(Collected data)
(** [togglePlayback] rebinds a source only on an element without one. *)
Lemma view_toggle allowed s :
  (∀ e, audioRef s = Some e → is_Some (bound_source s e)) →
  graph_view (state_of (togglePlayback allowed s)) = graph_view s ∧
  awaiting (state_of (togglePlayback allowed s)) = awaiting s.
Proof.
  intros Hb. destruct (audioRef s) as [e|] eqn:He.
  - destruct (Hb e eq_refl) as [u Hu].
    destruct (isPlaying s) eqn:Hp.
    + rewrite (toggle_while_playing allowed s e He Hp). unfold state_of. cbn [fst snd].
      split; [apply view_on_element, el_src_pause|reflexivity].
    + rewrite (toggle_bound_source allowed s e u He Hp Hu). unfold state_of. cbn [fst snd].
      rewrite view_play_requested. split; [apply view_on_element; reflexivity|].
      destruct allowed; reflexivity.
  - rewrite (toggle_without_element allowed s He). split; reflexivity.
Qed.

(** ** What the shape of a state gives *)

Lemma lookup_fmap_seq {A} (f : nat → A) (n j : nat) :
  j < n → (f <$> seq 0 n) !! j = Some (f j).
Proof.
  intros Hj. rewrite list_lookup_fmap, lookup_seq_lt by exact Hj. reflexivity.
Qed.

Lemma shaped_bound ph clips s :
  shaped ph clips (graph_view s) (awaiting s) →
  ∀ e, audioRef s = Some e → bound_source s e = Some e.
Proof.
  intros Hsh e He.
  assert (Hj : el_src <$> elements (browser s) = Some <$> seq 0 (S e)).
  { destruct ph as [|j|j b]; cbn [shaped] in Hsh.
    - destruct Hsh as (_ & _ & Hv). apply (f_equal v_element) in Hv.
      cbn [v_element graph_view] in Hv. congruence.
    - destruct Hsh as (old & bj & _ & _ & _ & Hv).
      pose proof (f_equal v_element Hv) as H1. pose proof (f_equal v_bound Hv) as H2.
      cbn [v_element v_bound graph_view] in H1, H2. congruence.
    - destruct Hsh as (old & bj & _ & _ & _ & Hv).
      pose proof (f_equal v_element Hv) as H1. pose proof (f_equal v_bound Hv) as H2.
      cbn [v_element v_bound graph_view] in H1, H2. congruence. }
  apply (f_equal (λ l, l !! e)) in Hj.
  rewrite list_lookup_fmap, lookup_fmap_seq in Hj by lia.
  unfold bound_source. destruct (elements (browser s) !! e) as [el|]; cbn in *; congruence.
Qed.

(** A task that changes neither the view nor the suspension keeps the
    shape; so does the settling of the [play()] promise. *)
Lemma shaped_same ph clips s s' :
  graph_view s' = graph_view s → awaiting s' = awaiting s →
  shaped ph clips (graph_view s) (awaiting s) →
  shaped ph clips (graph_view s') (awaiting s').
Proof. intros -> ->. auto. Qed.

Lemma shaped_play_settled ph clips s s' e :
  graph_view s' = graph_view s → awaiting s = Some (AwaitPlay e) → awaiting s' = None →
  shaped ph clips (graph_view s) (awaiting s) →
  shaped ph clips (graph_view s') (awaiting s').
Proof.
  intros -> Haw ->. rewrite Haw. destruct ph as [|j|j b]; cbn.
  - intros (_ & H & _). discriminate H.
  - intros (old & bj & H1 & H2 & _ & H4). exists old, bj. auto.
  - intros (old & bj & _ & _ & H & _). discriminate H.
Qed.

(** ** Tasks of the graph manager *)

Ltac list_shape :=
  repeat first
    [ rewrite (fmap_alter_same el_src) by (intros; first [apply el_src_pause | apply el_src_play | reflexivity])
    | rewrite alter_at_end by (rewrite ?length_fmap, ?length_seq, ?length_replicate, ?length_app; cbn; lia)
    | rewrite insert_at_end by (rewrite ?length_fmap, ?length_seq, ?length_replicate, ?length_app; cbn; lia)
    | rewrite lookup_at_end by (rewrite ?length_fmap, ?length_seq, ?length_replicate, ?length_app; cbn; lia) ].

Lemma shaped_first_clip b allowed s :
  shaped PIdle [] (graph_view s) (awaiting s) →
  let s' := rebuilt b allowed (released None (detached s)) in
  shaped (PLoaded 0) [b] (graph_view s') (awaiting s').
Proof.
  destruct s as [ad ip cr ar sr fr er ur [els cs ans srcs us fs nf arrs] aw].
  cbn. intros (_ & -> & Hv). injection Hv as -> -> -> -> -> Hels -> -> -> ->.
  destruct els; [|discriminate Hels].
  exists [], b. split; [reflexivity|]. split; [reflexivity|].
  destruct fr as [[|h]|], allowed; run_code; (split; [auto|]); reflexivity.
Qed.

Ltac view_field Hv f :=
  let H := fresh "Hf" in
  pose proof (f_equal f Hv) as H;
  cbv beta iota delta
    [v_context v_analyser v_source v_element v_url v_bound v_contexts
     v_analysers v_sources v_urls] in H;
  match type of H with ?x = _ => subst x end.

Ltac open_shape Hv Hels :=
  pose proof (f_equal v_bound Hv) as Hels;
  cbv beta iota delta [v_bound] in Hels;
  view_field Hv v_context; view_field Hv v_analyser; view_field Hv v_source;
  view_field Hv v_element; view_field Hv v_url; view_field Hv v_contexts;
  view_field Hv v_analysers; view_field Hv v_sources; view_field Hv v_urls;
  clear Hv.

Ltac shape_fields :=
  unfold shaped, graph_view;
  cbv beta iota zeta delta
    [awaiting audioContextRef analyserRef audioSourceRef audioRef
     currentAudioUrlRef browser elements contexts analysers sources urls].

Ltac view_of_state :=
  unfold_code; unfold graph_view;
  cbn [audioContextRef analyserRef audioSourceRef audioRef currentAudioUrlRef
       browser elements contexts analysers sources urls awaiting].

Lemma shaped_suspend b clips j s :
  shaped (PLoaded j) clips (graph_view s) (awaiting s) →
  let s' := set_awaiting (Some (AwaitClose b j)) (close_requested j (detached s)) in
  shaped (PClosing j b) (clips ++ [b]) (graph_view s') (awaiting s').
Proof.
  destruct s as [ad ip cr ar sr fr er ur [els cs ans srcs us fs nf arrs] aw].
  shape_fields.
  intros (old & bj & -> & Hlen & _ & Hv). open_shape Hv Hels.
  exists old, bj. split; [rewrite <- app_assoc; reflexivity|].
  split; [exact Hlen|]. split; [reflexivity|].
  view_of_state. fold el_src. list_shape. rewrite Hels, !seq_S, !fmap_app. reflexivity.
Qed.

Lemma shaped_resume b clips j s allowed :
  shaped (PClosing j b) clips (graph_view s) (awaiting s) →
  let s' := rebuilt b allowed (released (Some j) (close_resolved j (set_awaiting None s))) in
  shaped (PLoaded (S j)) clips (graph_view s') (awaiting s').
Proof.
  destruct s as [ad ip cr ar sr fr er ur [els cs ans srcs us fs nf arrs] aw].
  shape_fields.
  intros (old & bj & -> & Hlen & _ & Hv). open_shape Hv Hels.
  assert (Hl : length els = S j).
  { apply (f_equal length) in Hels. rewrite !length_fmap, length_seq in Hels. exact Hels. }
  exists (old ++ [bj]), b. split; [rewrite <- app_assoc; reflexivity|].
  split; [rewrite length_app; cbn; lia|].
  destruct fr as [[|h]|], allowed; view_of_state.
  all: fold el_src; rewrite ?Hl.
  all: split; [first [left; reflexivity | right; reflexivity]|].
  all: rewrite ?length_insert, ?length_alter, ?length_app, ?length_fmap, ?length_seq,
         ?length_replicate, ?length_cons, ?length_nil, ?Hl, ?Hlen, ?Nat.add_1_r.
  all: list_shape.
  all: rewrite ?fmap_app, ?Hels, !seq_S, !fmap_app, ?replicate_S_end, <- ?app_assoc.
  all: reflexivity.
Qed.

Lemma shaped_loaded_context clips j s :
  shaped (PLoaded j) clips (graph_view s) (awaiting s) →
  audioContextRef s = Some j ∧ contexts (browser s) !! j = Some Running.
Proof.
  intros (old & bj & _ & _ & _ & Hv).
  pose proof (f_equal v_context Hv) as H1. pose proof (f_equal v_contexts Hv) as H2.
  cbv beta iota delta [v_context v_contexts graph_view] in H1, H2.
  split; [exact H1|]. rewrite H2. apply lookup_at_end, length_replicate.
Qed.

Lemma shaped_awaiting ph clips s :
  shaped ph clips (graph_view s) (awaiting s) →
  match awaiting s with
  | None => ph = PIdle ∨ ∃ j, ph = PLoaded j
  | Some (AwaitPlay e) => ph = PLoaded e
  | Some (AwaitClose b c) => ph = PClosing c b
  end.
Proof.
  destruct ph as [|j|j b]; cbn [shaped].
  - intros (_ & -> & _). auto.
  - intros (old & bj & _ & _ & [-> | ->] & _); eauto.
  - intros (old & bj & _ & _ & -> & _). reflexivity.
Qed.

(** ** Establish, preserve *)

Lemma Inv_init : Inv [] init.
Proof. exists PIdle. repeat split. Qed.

---

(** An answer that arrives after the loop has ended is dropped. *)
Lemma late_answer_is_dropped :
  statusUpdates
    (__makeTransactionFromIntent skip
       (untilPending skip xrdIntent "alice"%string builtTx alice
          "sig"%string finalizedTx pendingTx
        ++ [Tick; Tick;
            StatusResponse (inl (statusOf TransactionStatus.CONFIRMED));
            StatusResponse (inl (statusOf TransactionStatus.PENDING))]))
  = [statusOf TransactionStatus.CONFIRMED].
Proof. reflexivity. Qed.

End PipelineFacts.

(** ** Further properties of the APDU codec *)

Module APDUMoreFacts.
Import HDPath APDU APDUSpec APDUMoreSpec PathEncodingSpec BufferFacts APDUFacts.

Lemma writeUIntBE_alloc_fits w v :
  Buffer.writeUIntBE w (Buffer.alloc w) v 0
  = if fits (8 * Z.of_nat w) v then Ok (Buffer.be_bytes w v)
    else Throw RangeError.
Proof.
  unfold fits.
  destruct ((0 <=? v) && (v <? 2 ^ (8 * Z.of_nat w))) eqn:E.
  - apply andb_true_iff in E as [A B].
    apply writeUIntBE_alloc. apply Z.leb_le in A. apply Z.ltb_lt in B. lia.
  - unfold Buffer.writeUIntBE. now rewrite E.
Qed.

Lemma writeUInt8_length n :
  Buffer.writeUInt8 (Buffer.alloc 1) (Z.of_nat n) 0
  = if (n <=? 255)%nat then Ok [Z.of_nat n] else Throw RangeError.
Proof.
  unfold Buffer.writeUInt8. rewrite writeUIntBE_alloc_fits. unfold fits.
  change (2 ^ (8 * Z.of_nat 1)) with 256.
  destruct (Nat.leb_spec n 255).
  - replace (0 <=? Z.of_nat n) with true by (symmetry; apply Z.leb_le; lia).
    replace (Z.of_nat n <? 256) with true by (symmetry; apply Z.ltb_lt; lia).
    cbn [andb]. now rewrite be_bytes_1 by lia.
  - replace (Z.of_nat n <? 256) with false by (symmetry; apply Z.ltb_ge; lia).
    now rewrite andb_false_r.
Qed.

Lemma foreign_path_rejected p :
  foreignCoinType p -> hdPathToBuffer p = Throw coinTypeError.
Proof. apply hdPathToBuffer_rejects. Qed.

# What is expected
Return only the lines between the one holding "Lemma writeUIntBE_alloc_fits w" and the one holding "Proof. apply hdPathToBuffer_rejects. Qed.", inclusive, exactly as they appear above.

# Written solution
Lemma writeUIntBE_alloc_fits w v :
  Buffer.writeUIntBE w (Buffer.alloc w) v 0
  = if fits (8 * Z.of_nat w) v then Ok (Buffer.be_bytes w v)
    else Throw RangeError.
Proof.
  unfold fits.
  destruct ((0 <=? v) && (v <? 2 ^ (8 * Z.of_nat w))) eqn:E.
  - apply andb_true_iff in E as [A B].
    apply writeUIntBE_alloc. apply Z.leb_le in A. apply Z.ltb_lt in B. lia.
  - unfold Buffer.writeUIntBE. now rewrite E.
Qed.

Lemma writeUInt8_length n :
  Buffer.writeUInt8 (Buffer.alloc 1) (Z.of_nat n) 0
  = if (n <=? 255)%nat then Ok [Z.of_nat n] else Throw RangeError.
Proof.
  unfold Buffer.writeUInt8. rewrite writeUIntBE_alloc_fits. unfold fits.
  change (2 ^ (8 * Z.of_nat 1)) with 256.
  destruct (Nat.leb_spec n 255).
  - replace (0 <=? Z.of_nat n) with true by (symmetry; apply Z.leb_le; lia).
    replace (Z.of_nat n <? 256) with true by (symmetry; apply Z.ltb_lt; lia).
    cbn [andb]. now rewrite be_bytes_1 by lia.
  - replace (Z.of_nat n <? 256) with false by (symmetry; apply Z.ltb_ge; lia).
    now rewrite andb_false_r.
Qed.

Lemma foreign_path_rejected p :
  foreignCoinType p -> hdPathToBuffer p = Throw coinTypeError.
Proof. apply hdPathToBuffer_rejects. Qed.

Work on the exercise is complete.